A plain-English primer on what is actually inside a pair of AR / smart glasses, and the competing technology for each part. Built 15 Jun 2026 to ground the Ar Display Optics thesis: it shows where our bet (the display optics) sits in the whole device, and why the rest of the stack is mostly someone else’s problem.
The one-line mental model
An AR glass has to do four things: (1) make an image, (2) deliver it to your eye while you still see the world, (3) sit in a lens you can actually wear (often a prescription), and (4) run the software and sense the world so it knows what to draw. The first three are the optics, and they are the hard, unsolved, value-bearing part. The fourth (compute, sensing, power, audio, connectivity) is increasingly offloaded to your phone or watch, or commoditised onto Qualcomm / Apple silicon. Lawrence’s read from the Smith call: solve the display and you can largely get by with the compute and battery we already have, because most of it gets offloaded. So the bottleneck, and the value, is the optics.
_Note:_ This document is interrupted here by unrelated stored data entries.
(* ===== verification/CometInstance.v ===== *)
(** * The lease of an instance: [internal/comet/instance.go]

    The lifetime context, the clock and Logic are the operations of an environment over a
    world [W].  The hub belongs to other goroutines too: before the instance looks at it,
    they move it ([ie_others]).  Outgoing metadata other than the credential is left out. *)
From S2P Require Import Prelude GoStd GoTime External Dto CometValidation CometHub CometRpc.
Local Open Scope Z_scope.

Definition instanceSafetyMargin : Z := 5 * second.

(** [InvalidConfiguration] is what [invalid] makes of a bad argument. *)
Inductive instance_error : Type := InvalidConfiguration | ErrInstanceStopped | ErrInstanceLeaseLost.
Global Instance instance_error_eq_dec : EqDecision instance_error.
Proof. solve_decision. Defined.

Record InstanceOptions : Type := MkInstanceOptions { RenewInterval : Z; RPCTimeout : Z }.
(** The fields of [Instance] that never change. *)
Record Instance : Type := MkInstance { address : string; token : string; interval : Z; rpcTimeout : Z }.

(** The context of a call: the values of its authorization header and its deadline. *)
Record rpc_context : Type := RpcContext { authorization : list string; rpc_deadline : Z }.
(** A reply may be nil, and so may the lease in it. *)
Definition lease_reply : Type := result status_error (option (option pb.CometLease)).
(** What ends the wait between two renewals. *)
Inductive wake : Type := WokeContext | WokeHub | WokeDrain | WokeTimer.

Record instance_env (W : Type) : Type := InstanceEnv {
  ie_others : W → Hub → Hub * W;
  ie_now : W → Z * W;
  ie_ctx_done : W → bool * W;
  ie_wait : Z → W → wake * W;
  ie_register : rpc_context → pb.CometIdentity → string → W → lease_reply * W;
  ie_renew : rpc_context → pb.CometIdentity → bool → W → lease_reply * W;
  ie_unregister : rpc_context → pb.CometIdentity → W → W
}.
Global Arguments ie_others {W}. Global Arguments ie_now {W}. Global Arguments ie_ctx_done {W}.
Global Arguments ie_wait {W}. Global Arguments ie_register {W}. Global Arguments ie_renew {W}.
Global Arguments ie_unregister {W}.

Inductive instance_step : Type :=
| INow (t : Z)
| ICtxDone (b : bool)
| IWait (delay : Z) (w : wake)
| IRegister (rpc : rpc_context) (id : pb.CometIdentity) (address : string) (reply : lease_reply)
| IRenew (rpc : rpc_context) (id : pb.CometIdentity) (draining : bool) (reply : lease_reply)
| IUnregister (rpc : rpc_context) (id : pb.CometIdentity).

(** The hub with its [instanceOwned] flag, the fields of [Instance] that change, whether
    its [done] channel is closed, and the interactions so far. *)
Record instance_state (W : Type) : Type := InstanceState {
  i_world : W; i_hub : Hub; owned : bool; safeDeadline : Z; ready : bool;
  i_err : option instance_error; exited : bool; i_steps : list instance_step
}.
Global Arguments InstanceState {W}. Global Arguments i_world {W}. Global Arguments i_hub {W}.
Global Arguments owned {W}. Global Arguments safeDeadline {W}. Global Arguments ready {W}.
Global Arguments i_err {W}. Global Arguments exited {W}. Global Arguments i_steps {W}.

(** [Duration]s saturate when two instants are subtracted. *)
Definition time_sub (a b : Z) : Z := Z.max (- 2 ^ 63) (Z.min (2 ^ 63 - 1) (a - b)).

Definition instanceToken (token : string) : bool :=
  negb ((len token <? 32) || (256 <? len token)) && forallb (λ r, negb ((r <=? 32) || (126 <? r))) (runes token).
(** A space, tab, carriage return or line feed, or one of [/@?#\ ]. *)
Definition address_breaker (b : Z) : bool := existsb (Z.eqb b) [47; 64; 63; 35; 32; 9; 13; 10; 92].
Definition instanceAddress (address : string) : bool :=
  match split_host_port address with
  | None => false
  | Some (host, port) =>
    match atoi port with
    | None => false
    | Some n => (0 <? n) && (n <=? 65535) && bool_decide (host ≠ "") && negb (existsb address_breaker (bytes host))
    end
  end.

Section Instance.
Context `{External} {W : Type} (env : instance_env W).
#[local] Abbreviation M := (ST (instance_state W)).

(** ** Interactions *)

Definition act {A} (f : W → A * W) (ev : A → instance_step) : M A := λ s,
  let '(a, w) := f (i_world s) in
  (a, InstanceState w (i_hub s) (owned s) (safeDeadline s) (ready s) (i_err s) (exited s) (i_steps s ++ [ev a])).
Definition now : M Z := act (ie_now env) INow.
Definition ctx_done : M bool := act (ie_ctx_done env) ICtxDone.
(** The hub as the instance finds it. *)
Definition see_hub : M Hub := λ s,
  let '(h, w) := ie_others env (i_world s) (i_hub s) in
  (h, InstanceState w h (owned s) (safeDeadline s) (ready s) (i_err s) (exited s) (i_steps s)).
(** [hub.Close()] returns once the owner loop has stopped. *)
Definition close_hub : M unit := modify (λ s,
  let h := set_hub_done (i_hub s) in
  InstanceState (i_world s) (if stopped h then h else stop h) (owned s) (safeDeadline s) (ready s) (i_err s)
    (exited s) (i_steps s)).
Definition set_owned : M unit := modify (λ s,
  InstanceState (i_world s) (i_hub s) true (safeDeadline s) (ready s) (i_err s) (exited s) (i_steps s)).
Definition set_lease (safe : Z) (rdy : bool) : M unit := modify (λ s,
  InstanceState (i_world s) (i_hub s) (owned s) safe rdy (i_err s) (exited s) (i_steps s)).
Definition set_unready : M unit := modify (λ s,
  InstanceState (i_world s) (i_hub s) (owned s) (safeDeadline s) false (i_err s) (exited s) (i_steps s)).
Definition set_failure (e : instance_error) : M unit := modify (λ s,
  InstanceState (i_world s) (i_hub s) (owned s) (safeDeadline s) false (Some e) (exited s) (i_steps s)).
Definition close_done : M unit := modify (λ s,
  InstanceState (i_world s) (i_hub s) (owned s) (safeDeadline s) (ready s) (i_err s) true (i_steps s)).
Definition Identity : M pb.CometIdentity := gets (λ s, hub_identity (i_hub s)).

(** ** The lease *)

Definition rpcContext (i : Instance) (safe : Z) : M rpc_context :=
  t ← now;
  let deadline := t + rpcTimeout i in
  mret (RpcContext ["Bearer " +:+ token i] (if negb (safe =? zero_ns) && (safe <? deadline) then safe else deadline)).

(** The instant until which the lease is safe; [None] is [ErrInstanceLeaseLost]. *)
Definition validateLease (i : Instance) (lease : option pb.CometLease) (drain : bool) : M (option Z) :=
  id ← Identity;
  match lease with
  | None => mret None
  | Some l =>
    match pb.LeaseDeadline l with
    | Some d =>
      if negb (sameComet (pb.LeaseIdentity l) (Some id)) || bool_decide (pb.RpcAddress l ≠ address i)
         || bool_decide (pb.Draining l ≠ drain) || negb (timestamp_check_valid d)
      then mret None
      else
        t ← now;
        let safe := as_ns d - instanceSafetyMargin in
        mret (if t <? safe then Some safe else None)
    | None => mret None
    end
  end.

Definition unregister (i : Instance) : M unit :=
  rpc ← rpcContext i zero_ns;
  id ← Identity;
  act (λ w, (tt, ie_unregister env rpc id w)) (λ _, IUnregister rpc id).

(** ** Starting *)

Definition configure (addr tok : string) (o : InstanceOptions) : option Instance :=
  if negb (instanceAddress addr) || negb (instanceToken tok) then None
  else
    let renew := if RenewInterval o =? 0 then 10 * second else RenewInterval o in
    let timeout := if RPCTimeout o =? 0 then 2 * second else RPCTimeout o in
    if (renew <=? 0) || (10 * second <? renew) || (timeout <=? 0) || (2 * second <? timeout) then None
    else Some (MkInstance addr tok renew timeout).

(** A start that fails after the hub was taken closes it and unregisters. *)
Definition abandon (i : Instance) : M (result instance_error Instance) :=
  close_hub;; unregister i;; mret (Err ErrInstanceLeaseLost).

Definition register (i : Instance) : M (option Z) :=
  rpc ← rpcContext i zero_ns;
  id ← Identity;
  reply ← act (ie_register env rpc id (address i)) (IRegister rpc id (address i));
  match reply with
  | Ok (Some lease) => validateLease i lease false
  | _ => mret None
  end.

(** [given] tells whether the hub and the client of Logic are not nil. *)
Definition StartInstance (given : bool) (addr tok : string) (o : InstanceOptions)
  : M (result instance_error Instance) :=
  if negb given then mret (Err InvalidConfiguration)
  else
    match configure addr tok o with
    | None => mret (Err InvalidConfiguration)
    | Some i =>
      taken ← gets owned;
      if taken : bool then mret (Err InvalidConfiguration)
      else
        set_owned;;
        lease ← register i;
        match lease with
        | None => abandon i
        | Some safe =>
          gone ← ctx_done;
          if gone : bool then abandon i
          else
            h ← see_hub;
            if draining h then abandon i
            else
              h ← see_hub;
              if hub_done h then unregister i;; mret (Err ErrInstanceLeaseLost)
              else set_lease safe true;; mret (Ok i)
        end
    end.

(** ** Renewing *)

(** The renewal in a turn of the loop, [safe] being the deadline of the lease. *)
Definition renew (i : Instance) (safe : Z) : M (option instance_error) :=
  h ← see_hub;
  let drain := draining h in
  rpc ← rpcContext i safe;
  id ← Identity;
  reply ← act (ie_renew env rpc id drain) (IRenew rpc id drain);
  gone ← ctx_done;
  if gone : bool then mret (Some ErrInstanceStopped)
  else
    t ← now;
    if negb (t <? safe) then mret (Some ErrInstanceLeaseLost)
    else
      match reply with
      | Err e =>
        set_unready;;
        mret (if bool_decide (err_code e ∈ [Unauthenticated; PermissionDenied; InvalidArgument; FailedPrecondition;
                                            NotFound; Unimplemented])
              then Some ErrInstanceLeaseLost else None)
      | Ok None => mret (Some ErrInstanceLeaseLost)
      | Ok (Some lease) =>
        next ← validateLease i lease drain;
        match next with
        | None => mret (Some ErrInstanceLeaseLost)
        | Some next => h ← see_hub; set_lease next (negb (draining h));; mret None
        end
      end.

(** Waking up on the drain signal takes it. *)
Definition receive_signal (w : wake) : M unit :=
  when (match w with WokeDrain => true | _ => false end)
    (modify (λ s, InstanceState (i_world s) (take_signal (i_hub s)) (owned s) (safeDeadline s)
                    (ready s) (i_err s) (exited s) (i_steps s))).
(** One turn of the loop; [None] continues it. *)
Definition turn (i : Instance) : M (option instance_error) :=
  safe ← gets safeDeadline;
  t ← now;
  let remaining := time_sub safe t in
  if remaining <=? 0 then mret (Some ErrInstanceLeaseLost)
  else
    let delay := Z.min (interval i) (Z.quot remaining 2) in
    w ← act (ie_wait env delay) (IWait delay);
    match w with
    | WokeContext | WokeHub => mret (Some ErrInstanceStopped)
    | WokeDrain | WokeTimer =>
      receive_signal w;;
      gone ← ctx_done;
      if gone : bool then mret (Some ErrInstanceStopped)
      else
        t ← now;
        if negb (t <? safe) then mret (Some ErrInstanceLeaseLost) else renew i safe
    end.

(** What [run] defers. *)
Definition leave (i : Instance) (failure : instance_error) : M unit :=
  set_failure failure;; close_hub;; unregister i;; close_done.

(** [n] turns at most. *)
Fixpoint run (n : nat) (i : Instance) : M (option instance_error) :=
  match n with
  | O => mret None
  | S n' =>
    r ← turn i;
    match r with
    | Some e => leave i e;; mret (Some e)
    | None => run n' i
    end
  end.

Definition Ready : M bool :=
  rdy ← gets ready;
  rdy ← (if rdy : bool then t ← now; safe ← gets safeDeadline; mret (t <? safe) else mret false);
  if negb rdy then mret false
  else
    h ← see_hub;
    if draining h then mret false
    else h ← see_hub; over ← gets exited; mret (negb (hub_done h) && negb over).
End Instance.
The whole stack at a glance
The pattern: components 1-3 (the optics) are where the unsolved physics and the defensible IP live; 4-8 are increasingly offloaded or owned by incumbents. That is the whole reason the thesis is an optics thesis.
1. Light engine (the image source)
Generates the red / green / blue light. The big efficiency lever is étendue: a tightly-collimated source couples far more light into a tiny waveguide than a diffuse one, which is the core argument for lasers over LEDs.
Full detail, R&D challenges, and a DD checklist: Laser-Based Display Light Engines.
2. Combiner / waveguide (delivery to the eye)
Takes the engine’s image and overlays it on the real world. This is where most of the cost, the “eye glow,” and the photolithography bottleneck live.
| Tech | How | Strength | Weakness |
|---|---|---|---|
| Diffractive waveguide (SRG) | surface gratings steer light | thin, scalable design | eye glow, low efficiency, flat, photolith (Dispelix) |
| Reflective / geometric (Lumus) | embedded partial mirrors | bright, efficient | hard to manufacture |
| Holographic / volume-Bragg | recorded holograms | thin, wavelength-selective | colour uniformity (Digilens; Akonia bought by Apple) |
| Bonded glass (Schott / Lumileds) | stacked glass layers | shipping in Meta Ray-Ban Display | ~$800/unit, flat, still glows |
| Metasurface | nanostructured flat optics | flat, design freedom | value absorbed by incumbents (see Metalenses) |
| Birdbath | 45° beamsplitter | cheap, good image | bulky, looks odd |
| Fused / waveguide-less | image generated inside the lens | no separate combiner, no photolith | concentrates all the risk in one process (the bet) |
The thesis bets the last row beats the rest (see Ar Display Optics).
3. Prescription lens (the wearable substrate)
Over 60% of buyers need a prescription; ~80% of those are astigmatic (ground to order). A real, under-appreciated component.
4-8. The rest (mostly not our bet, and that is the point)
- Compute / SoC: Qualcomm Snapdragon AR/XR is the merchant platform (the reference designs are actually built by Goertek); everyone except Apple builds on it, and most heavy compute offloads to the phone or watch. Commoditised, not a wedge.
- Sensing / perception: RGB cameras, time-of-flight depth, eye-tracking (for foveated rendering and UI), IMU, contextual microphones. Sony dominates image sensors. Owned by majors.
- Power / battery: the binding wearable constraint (~1-2 W thermal budget on the temple). Distributed cells, offload to a puck or phone. A constraint, not a venture wedge.
- Audio: open-ear directional speakers, beamforming mic arrays. Mature.
- Frame / materials / industrial design: fashion is a genuine spec (Bernard Kress: people will not wear flat, bifocal-looking glasses); the military wants ballistic plastic, not glass. Curvature and weight are real constraints, which is exactly why curved-plastic optics (rows 2-3) matter.